La emergencia sanitaria ha obligado a cancelar apuestas culturales, de ocio y turísticas. También la Iglesia se ha visto obligada a reestructurar la agenda de un tiempo que no pocos cristianos aprovechan para retiros, ejercicios espirituales, encuentros, campamentos, experiencias misioneras, formación… De nuevo, la creatividad se presenta como el don a cultivar, para buscar fórmulas que permitan acompañar a niños, jóvenes, adultos y mayores.

Pero, sobre todo, el complejo contexto social supone una llamada a todos los creyentes para desplegar en este tiempo libre toda la caridad que esté a su alcance. Las colas del hambre no se van a ir de vacaciones, como tampoco lo va hacer el dolor de los familiares de los fallecidos por el Covid-19, los enfermos, los castigados con un ERTE o el desempleo, los sin techo, los refugiados, las víctimas de la trata y de la violencia machista…

Responsabilidad individual y colectiva

Los rebrotes que se multiplican en estos días hablan de una importante responsabilidad, individual y colectiva. La Iglesia, como comunidad, no puede permitir ni permitirse ser un foco de contagio, y sería una irresponsabilidad volver a caer en el juego de medir el grado de catolicidad al peso, por azuzar una mayor actividad pública o exprimir el aforo de los templos. Esto no significa paralizar la actividad pastoral y celebrativa, como sucedió en la cuarentena.

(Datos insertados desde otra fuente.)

(** Where the segments built by [initPeReader] lie. *)
Lemma basic_segments_lookup (cbi : list XEX.XEX2_Compression_Basic_Info) :
  forall v p i seg,
    XEX.basic_segments cbi v p !! i = Some seg ->
    (exists c, cbi !! i = Some c /\
               XEX.length seg = be32_to_cpu (XEX.data_size c)) /\
    u32 (XEX.physaddr seg) = u32 (p + data_before cbi i) /\
    u32 (XEX.vaddr seg) = u32 (v + data_before cbi i + zero_before cbi i).
Proof.
  induction cbi as [|c cbi IH]; intros v p i seg H; [discriminate H|].
  destruct i as [|i]; cbn [XEX.basic_segments] in H.
  - injection H as <-. cbn. split; [eauto|].
    rewrite !Z.add_0_r. auto.
  - apply IH in H as ((c' & Hc & Hlen) & Hp & Hv).
    split; [exists c'; auto|].
    unfold data_before, zero_before in *.
    cbn [take foldr]. split.
    + rewrite Hp, u32_add_l. f_equal. lia.
    + rewrite Hv.
      match goal with
      | |- u32 (u32 (u32 ?a + ?z) + ?D + ?Zs) = _ =>
          replace (u32 (u32 a + z) + D + Zs) with (u32 (u32 a + z) + (D + Zs))
            by lia;
          rewrite u32_add_l;
          replace (u32 a + z + (D + Zs)) with (u32 a + (z + (D + Zs))) by lia;
          rewrite u32_add_l
      end.
      f_equal. lia.
Qed.

(** The table after [resize]: the entries that it had, then fresh
    ones. *)
Lemma resized_lookup {A} (fresh : nat -> A) (old : list A) (n i : nat) :
  (i < n)%nat ->
  (take n old ++ map fresh (seq (List.length old) (n - List.length old)))
    !! i = Some (default (fresh i) (old !! i)).
Proof.
  intros Hi. destruct (old !! i) as [x|] eqn:Hx.
  - rewrite lookup_app_l
      by (rewrite length_take; apply lookup_lt_Some in Hx; lia).
    rewrite lookup_take_lt by lia. exact Hx.
  - apply lookup_ge_None in Hx.
    rewrite lookup_app_r by (rewrite length_take; lia).
    rewrite length_take, Nat.min_r by lia.
    rewrite list_lookup_fmap, lookup_seq_lt by lia. cbn.
    f_equal. f_equal. lia.
Qed.

(** X25.  The segment table that [initPeReader] builds for basic
    compression, for segment information that lies inside the file.  When
    the length of the segment information is a multiple of the record
    size, the table gets one entry per byte of the segment information,
    not one per record.  The entries at the front, one per record, are
    assigned: the segment of a record has the data size of the record as
    its length; in 32 bits, its physical address is the data of the
    records before it, and its virtual address is that data plus the zero
    padding of the records before it.  The entries after them are never
    assigned: they hold what the table held there before, or what fresh
    storage holds.  When the length is not a multiple of the record size,
    the read of the records writes past the end of the record buffer. *)
Theorem basic_segments_layout (S : XEX.Structs) (fresh_byte : nat -> Z)
    (fresh_segment : nat -> XEX.BasicZDataSeg_t) (f : list Z) (pos : Z)
    (st : XEX.State) :
  0 < XEX.sizeof_XEX2_Compression_Basic_Info S ->
  0 <= pos ->
  XEX.sizeof_XEX2_File_Format_Info S < XEX.size (XEX.fileFormatInfo st) ->
  let seg_len :=
    u32 (XEX.size (XEX.fileFormatInfo st) -
         XEX.sizeof_XEX2_File_Format_Info S) in
  let seg_count := seg_len / XEX.sizeof_XEX2_Compression_Basic_Info S in
  pos + seg_len <= Z.of_nat (List.length f) ->
  (seg_len mod XEX.sizeof_XEX2_Compression_Basic_Info S = 0 ->
   exists st',
     XEX.load_basic_segments S fresh_byte fresh_segment f pos st =
       Done (Some st') /\
     let table := XEX.basicZDataSegments st' in
     let cbi := file_records S f pos (Z.to_nat seg_count) in
     List.length table = Z.to_nat seg_len /\
     List.length cbi = Z.to_nat seg_count /\
     (forall i c, cbi !! i = Some c ->
        exists seg,
          table !! i = Some seg /\
          XEX.length seg = be32_to_cpu (XEX.data_size c) /\
          u32 (XEX.physaddr seg) = u32 (data_before cbi i) /\
          u32 (XEX.vaddr seg) =
            u32 (data_before cbi i + zero_before cbi i)) /\
     (forall i, (Z.to_nat seg_count <= i < Z.to_nat seg_len)%nat ->
        table !! i =
        Some (default (fresh_segment i)
                (XEX.basicZDataSegments st !! i)))) /\
  (seg_len mod XEX.sizeof_XEX2_Compression_Basic_Info S <> 0 ->
   XEX.load_basic_segments S fresh_byte fresh_segment f pos st =
     OutOfBounds 0 seg_len
       (seg_count * XEX.sizeof_XEX2_Compression_Basic_Info S)).
Proof.
  intros Hsz Hpos Hsize seg_len seg_count Hin.
  assert (Hlen0 : 0 <= seg_len) by apply u32_nonneg.
  assert (Hraw : Z.of_nat (List.length (seekAndRead f pos seg_len)) = seg_len)
    by (rewrite seekAndRead_length by lia; lia).
  pose proof (Z.div_mod seg_len (XEX.sizeof_XEX2_Compression_Basic_Info S)
                ltac:(lia)) as Hdm.
  pose proof (Z.mod_pos_bound seg_len
                (XEX.sizeof_XEX2_Compression_Basic_Info S) Hsz) as Hmb.
  fold seg_count in Hdm.
  assert (Hc0 : 0 <= seg_count) by (apply Z.div_pos; lia).
  unfold XEX.load_basic_segments.
  replace (XEX.size (XEX.fileFormatInfo st) <=?
           XEX.sizeof_XEX2_File_Format_Info S) with false
    by (symmetry; apply Z.leb_gt; lia).
  fold seg_len. fold seg_count. cbv zeta. rewrite Hraw.
  split.
  - intros Hmod.
    assert (Hroom : seg_count * XEX.sizeof_XEX2_Compression_Basic_Info S =
                    seg_len) by lia.
    rewrite Hroom.
    replace (seg_len >? seg_len) with false
      by (symmetry; rewrite Z.gtb_ltb; apply Z.ltb_ge; lia).
    assert (Hcl : seg_count <= seg_len) by nia.
    eexists. split; [reflexivity|].
    cbn [XEX.basicZDataSegments XEX.set_basicZDataSegments].
    replace (Z.to_nat seg_len - List.length (seekAndRead f pos seg_len))%nat
      with 0%nat by lia.
    cbn [seq map]. rewrite app_nil_r.
    assert (Hrec :
      map (XEX.as_XEX2_Compression_Basic_Info S)
        (XEX.chunks (Z.to_nat seg_count)
           (Z.to_nat (XEX.sizeof_XEX2_Compression_Basic_Info S))
           (seekAndRead f pos seg_len)) =
      file_records S f pos (Z.to_nat seg_count)).
    { unfold file_records. rewrite Z2Nat.id by lia. rewrite Hroom.
      reflexivity. }
    rewrite Hrec.
    set (cbi := file_records S f pos (Z.to_nat seg_count)).
    assert (Hcbi : List.length cbi = Z.to_nat seg_count).
    { subst cbi. unfold file_records.
      rewrite length_map, chunks_length. reflexivity. }
    set (old := XEX.basicZDataSegments st).
    set (resized :=
      take (Z.to_nat seg_len) old ++
      map fresh_segment
        (seq (List.length old) (Z.to_nat seg_len - List.length old))).
    assert (Hres : List.length resized = Z.to_nat seg_len).
    { subst resized. rewrite length_app, length_take, length_map, length_seq.
      lia. }
    split; [|split; [exact Hcbi|split]].
    + rewrite length_app, basic_segments_length, length_drop, Hcbi, Hres.
      lia.
    + intros i c Hc.
      assert (Hi : (i < Z.to_nat seg_count)%nat)
        by (apply lookup_lt_Some in Hc; lia).
      destruct (XEX.basic_segments cbi 0 0 !! i) as [seg|] eqn:Hseg.
      2:{ apply lookup_ge_None in Hseg.
          rewrite basic_segments_length in Hseg. lia. }
      exists seg. rewrite lookup_app_l
        by (rewrite basic_segments_length; lia).
      split; [exact Hseg|].
      apply basic_segments_lookup in Hseg as ((c' & Hc' & Hl) & Hp & Hv).
      rewrite Hc in Hc'. injection Hc' as <-.
      rewrite !Z.add_0_l in *. auto.
    + intros i Hi.
      rewrite lookup_app_r by (rewrite basic_segments_length; lia).
      rewrite basic_segments_length, Hcbi, lookup_drop.
      replace (Z.to_nat seg_count + (i - Z.to_nat seg_count))%nat with i
        by lia.
      subst resized. apply resized_lookup. lia.
  - intros Hmod.
    replace (seg_len >?
             seg_count * XEX.sizeof_XEX2_Compression_Basic_Info S) with true
      by (symmetry; rewrite Z.gtb_ltb; apply Z.ltb_lt; lia).
    reflexivity.
Qed.

(** The loop of [initXDBF] stops at the first segment that holds the
    address. *)
Lemma segment_physaddr_first (segs : list XEX.BasicZDataSeg_t) :
  forall unassigned i seg addr,
    segs !! i = Some seg ->
    (forall j s, (j < i)%nat -> segs !! j = Some s -> ~ seg_holds s addr) ->
    seg_holds seg addr ->
    XEX.segment_physaddr (segs ++ unassigned) addr =
    u32 (addr - u32 (XEX.vaddr seg - XEX.physaddr seg)).
Proof.
  induction segs as [|s segs IH]; intros u i seg addr Hi Hbefore Hholds;
    [discriminate Hi|].
  cbn [app XEX.segment_physaddr]. destruct i as [|i].
  - injection Hi as <-. destruct Hholds as [H1 H2].
    replace (addr >=? XEX.vaddr s) with true
      by (symmetry; rewrite Z.geb_leb; apply Z.leb_le; exact H1).
    replace (addr <? u32 (XEX.vaddr s + XEX.length s)) with true
      by (symmetry; apply Z.ltb_lt; exact H2).
    reflexivity.
  - assert (Hs : ~ seg_holds s addr)
      by (apply (Hbefore 0%nat s); [lia | reflexivity]).
    destruct ((addr >=? XEX.vaddr s) &&
              (addr <? u32 (XEX.vaddr s + XEX.length s))) eqn:E.
    { exfalso. apply Hs. apply andb_true_iff in E as [E1 E2].
      rewrite Z.geb_leb in E1. apply Z.leb_le in E1. apply Z.ltb_lt in E2.
      split; assumption. }
    apply (IH u i seg addr Hi); [|exact Hholds].
    intros j s' Hj Hs'. apply (Hbefore (Datatypes.S j) s'); [lia | exact Hs'].
Qed.

(** X26.  The address translation of [initXDBF] for an image with basic
    compression.  When a segment of the table built by [initPeReader]
    holds the address and no segment before it does, the address is
    lowered, in 32 bits, by the zero padding of the records before that
    segment, whatever the table holds after the assigned segments.  When
    no assigned segment holds the address, the result is the one that the
    entries after them give. *)
Theorem zero_padding_removed
    (cbi : list XEX.XEX2_Compression_Basic_Info)
    (unassigned : list XEX.BasicZDataSeg_t) (addr : Z) :
  (forall i seg,
     XEX.basic_segments cbi 0 0 !! i = Some seg ->
     (forall j s, (j < i)%nat -> XEX.basic_segments cbi 0 0 !! j = Some s ->
                  ~ seg_holds s addr) ->
     seg_holds seg addr ->
     XEX.segment_physaddr (XEX.basic_segments cbi 0 0 ++ unassigned) addr =
     u32 (addr - zero_before cbi i)) /\
  (Forall (fun s => ~ seg_holds s addr) (XEX.basic_segments cbi 0 0) ->
   XEX.segment_physaddr (XEX.basic_segments cbi 0 0 ++ unassigned) addr =
   XEX.segment_physaddr unassigned addr).
Proof.
  split.
  - intros i seg Hi Hbefore Hholds.
    rewrite (segment_physaddr_first _ unassigned i seg addr Hi Hbefore Hholds).
    apply basic_segments_lookup in Hi as (_ & Hp & Hv).
    assert (Hz : u32 (XEX.vaddr seg - XEX.physaddr seg) =
                 u32 (zero_before cbi i)).
    { rewrite u32_sub, Hp, Hv, <- u32_sub. f_equal. lia. }
    rewrite Hz. apply u32_sub_r.
  - generalize (XEX.basic_segments cbi 0 0). intros segs Hnone.
    induction Hnone as [|s segs Hs _ IH]; [reflexivity|].
    cbn [app XEX.segment_physaddr].
    destruct ((addr >=? XEX.vaddr s) &&
              (addr <? u32 (XEX.vaddr s + XEX.length s))) eqn:E; [|exact IH].
    exfalso. apply Hs. apply andb_true_iff in E as [E1 E2].
    rewrite Z.geb_leb in E1. apply Z.leb_le in E1. apply Z.ltb_lt in E2.
    split; assumption.
Qed.

Lemma basic_segments_layout_witness :
  let st :=
    XEX.set_fileFormatInfo (XEX.mkFileFormatInfo 24 0 1)
      (XEX.Xbox360_XEX XEX.xex_structs (xex_compressed 0)) in
  (exists st',
     XEX.load_basic_segments XEX.xex_structs zero_byte zero_segment
       (xex_compressed 0) 40 st = Done (Some st') /\
     List.length (XEX.basicZDataSegments st') = 16%nat /\
     (exists seg,
        XEX.basicZDataSegments st' !! 1%nat = Some seg /\
        XEX.length seg = 8192 /\ u32 (XEX.physaddr seg) = 4096 /\
        u32 (XEX.vaddr seg) = 4608) /\
     XEX.basicZDataSegments st' !! 2%nat = Some (XEX.mkSeg 0 0 0)) /\
  XEX.load_basic_segments XEX.xex_structs zero_byte zero_segment
    (xex_compressed 4) 40
    (XEX.set_fileFormatInfo (XEX.mkFileFormatInfo 28 0 1)
       (XEX.Xbox360_XEX XEX.xex_structs (xex_compressed 4))) =
    OutOfBounds 0 20 16.
Proof.
  intros st. split.
  - destruct (proj1 (basic_segments_layout XEX.xex_structs zero_byte
                       zero_segment (xex_compressed 0) 40 st
                       ltac:(reflexivity) ltac:(discriminate)
                       ltac:(reflexivity) ltac:(vm_compute; discriminate))
                eq_refl)
      as (st' & Hload & Hlen & _ & Hrec & Hun).
    exists st'. split; [exact Hload|]. split; [exact Hlen|]. split.
    + exact (Hrec 1%nat (XEX.mkBasicInfo (cpu_to_be32 8192) 0)
               ltac:(vm_compute; reflexivity)).
    + exact (Hun 2%nat ltac:(vm_compute; lia)).
  - exact (proj2 (basic_segments_layout XEX.xex_structs zero_byte
                    zero_segment (xex_compressed 4) 40
                    (XEX.set_fileFormatInfo (XEX.mkFileFormatInfo 28 0 1)
                       (XEX.Xbox360_XEX XEX.xex_structs (xex_compressed 4)))
                    ltac:(reflexivity) ltac:(discriminate)
                    ltac:(reflexivity) ltac:(vm_compute; discriminate))
             ltac:(vm_compute; discriminate)).
Defined.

Pero sí llamar a un ejercicio constante de discernimiento para valorar, según avance el escenario epidemiológico, qué medidas adoptar para reducir el riesgo de propagación. Los obispos y responsables de congregaciones, movimientos y realidades eclesiales tienen mucho que hacer y decir al respecto, a través de unas decisiones que deben ser adoptadas de forma colegiada, con el asesoramiento de expertos y en constante diálogo con las autoridades públicas.  Pero también es misión de todos y cada uno de los creyentes no olvidar que, mientras no haya vacuna o tratamiento contra el virus, el mayor ejercicio de celo apostólico pasa por proteger la vida del otro.

Julio y agosto son meses habitualmente reservados para el descanso personal. En este 2020 cabe preguntarse cómo ser cauce para que los vulnerables puedan descansar de sus cruces en el Señor. Solo en la entrega y el servicio a los más necesitados está la respuesta para hacer realidad ese descanso vetado para los últimos, los más golpeados por la crisis global del COVID-19. Que este extraño verano sea el de los rebrotes… de la caridad.